Halas's career ledger reads as follows: 63 years as an owner, 40 as a coach, 324 wins, and 8 NFL titles as a coach or owner. His 324 victories stood as an NFL record for nearly three decades, and are still far and away the most in Bears history; they are three times that of runner-up Mike Ditka. He was a charter member of the Pro Football Hall of Fame in 1963.
Other pro sports ventures
In 1925, Halas tipped his hand in pro basketball when he helped to create the first professional basketball league in the United States – the American Basketball League – as the owner of the Chicago Bruins. The team played six seasons before folding following the 1930–31 season because the Great Depression.
The Bruins struggled during their existence, failing to reach the playoffs in every season, but featured several notable names, including two Hall of Famers in player-coach Honey Russell and Nat Holman who played for half a season in 1926. Other notable players included Bears quarterback Laurie Walquist, Robert J. Dunne, Slim Shoun and Chicago Cardinals back Ike Mahoney.

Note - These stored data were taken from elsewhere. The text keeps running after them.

(* ===== verification/Running.v ===== *)
(** * Applications and their instances ([cli/running/running.go],
    [instance_filter.go], [cli/running/internal/layout],
    [cli/util/regexputil])

    Which instances an application has, and where their files are.  The loading
    of the configuration of an instance is [ClusterGet]'s; the integrity
    repository and the reading of a YAML file into a map are parameters. *)
From S2P Require Import Prelude GoStrings GoPath GoOs Regexp Value Config Cluster Sources Tarantool.
From S2P Require Import ClusterGet Configure Version.
Open Scope go_scope.

(** ** The context of an instance *)
Record InstanceCtx := mkRunCtx {
  run_AppDir : string;
  run_InstanceScript : string;
  run_AppName : string;
  run_InstName : string;
  run_RunDir : string;
  run_LogDir : string;
  run_Log : string;
  run_WalDir : string;
  run_MemtxDir : string;
  run_VinylDir : string;
  run_PIDFile : string;
  run_Restartable : bool;
  run_ConsoleSocket : string;
  run_BinaryPort : string;
  run_SingleApp : bool;
  run_IsFileApp : bool;
  run_ClusterConfigPath : string;
  run_Configuration : InstanceConfig
}.

(** The fields that the search for instances sets; the others are zero. *)
Definition found_ctx (AppDir InstanceScript AppName InstName : string) (SingleApp IsFileApp : bool)
    (ClusterConfigPath : string) (Configuration : InstanceConfig) : InstanceCtx :=
  mkRunCtx AppDir InstanceScript AppName InstName "" "" "" "" "" "" "" false "" ""
    SingleApp IsFileApp ClusterConfigPath Configuration.

Definition stateBoardInstName : string := "stateboard".
Definition clusterConfigDefaultFileName : string := "config.yml".
Definition InstanceDelimiter : ascii := ":".

Definition GetAppPath (instance : InstanceCtx) : string :=
  if run_IsFileApp instance then run_InstanceScript instance else run_AppDir instance.

Definition GetAppInstanceName (instance : InstanceCtx) : string :=
  if run_SingleApp instance then run_AppName instance
  else run_AppName instance +:+ String InstanceDelimiter (run_InstName instance).

(** ** Layouts *)
Record MultiInstLayout := mkMultiInst { mi_baseDir : string; mi_appName : string; mi_instanceName : string }.
Record TntCtlLayout := mkTntCtl { tc_baseDir : string; tc_appName : string }.

Definition NewMultiInstLayout (baseDir appName instanceName : string) : result MultiInstLayout :=
  if decide (baseDir = "") then Err (Errorf "base directory cannot be empty" [])
  else if decide (appName = "") then Err (Errorf "application name cannot be empty" [])
  else if decide (instanceName = "") then Err (Errorf "instance name cannot be empty" [])
  else Ok (mkMultiInst baseDir appName instanceName).

Definition NewTntCtlLayout (baseDir appName : string) : result TntCtlLayout :=
  if decide (appName = "") then Err (Errorf "application name cannot be empty" [])
  else if decide (baseDir = "") then Err (Errorf "base directory cannot be empty" [])
  else Ok (mkTntCtl baseDir appName).

Definition genFilePath (layout : MultiInstLayout) (subdir fileName : string) : string :=
  let dstDir :=
    if IsAbs subdir
    then JoinPaths [mi_baseDir layout; subdir; mi_appName layout; mi_instanceName layout]
    else JoinPaths [mi_baseDir layout; subdir; mi_instanceName layout] in
  filepath_Join [dstDir; fileName].

Definition genRuntimeFilePath (layout : TntCtlLayout) (subdir fileName : string) : string :=
  JoinPaths [tc_baseDir layout; subdir; fileName].

(** The interface [Layout] and its two implementations. *)
Record Layout := mkLayout {
  PidFile : string -> string;
  ConsoleSocket_of : string -> string;
  LogFile : string -> string;
  DataDir : string -> string;
  BinaryPort_of : string -> string
}.

Definition multi_inst_layout (l : MultiInstLayout) : Layout := {|
  PidFile dir := genFilePath l dir "tt.pid";
  ConsoleSocket_of dir := genFilePath l dir "tarantool.control";
  LogFile dir := genFilePath l dir "tt.log";
  DataDir dir := path_Dir (genFilePath l dir "0");
  BinaryPort_of dir := genFilePath l dir "tarantool.sock"
|}.

Definition tnt_ctl_layout (l : TntCtlLayout) : Layout := {|
  PidFile dir := genRuntimeFilePath l dir (tc_appName l +:+ ".pid");
  ConsoleSocket_of dir := genRuntimeFilePath l dir (tc_appName l +:+ ".control");
  LogFile dir := genRuntimeFilePath l dir (tc_appName l +:+ ".log");
  DataDir dir := JoinPaths [tc_baseDir l; dir; tc_appName l];
  BinaryPort_of dir := genRuntimeFilePath l dir (tc_appName l +:+ ".sock")
|}.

Halas revived the team for four more seasons, 1939 to 1942, and played in the National Basketball League (NBL) and in the World Professional Basketball Tournament. This time around the Bruins were more successful, reaching the World Professional Basketball Tournament finals in 1940, losing to the Harlem Globetrotters 31–29. Notable players were Wibs Kautz, Bill Hapac and Ralph Vaughn. In their second incarnation, the team played in the Chicago Coliseum.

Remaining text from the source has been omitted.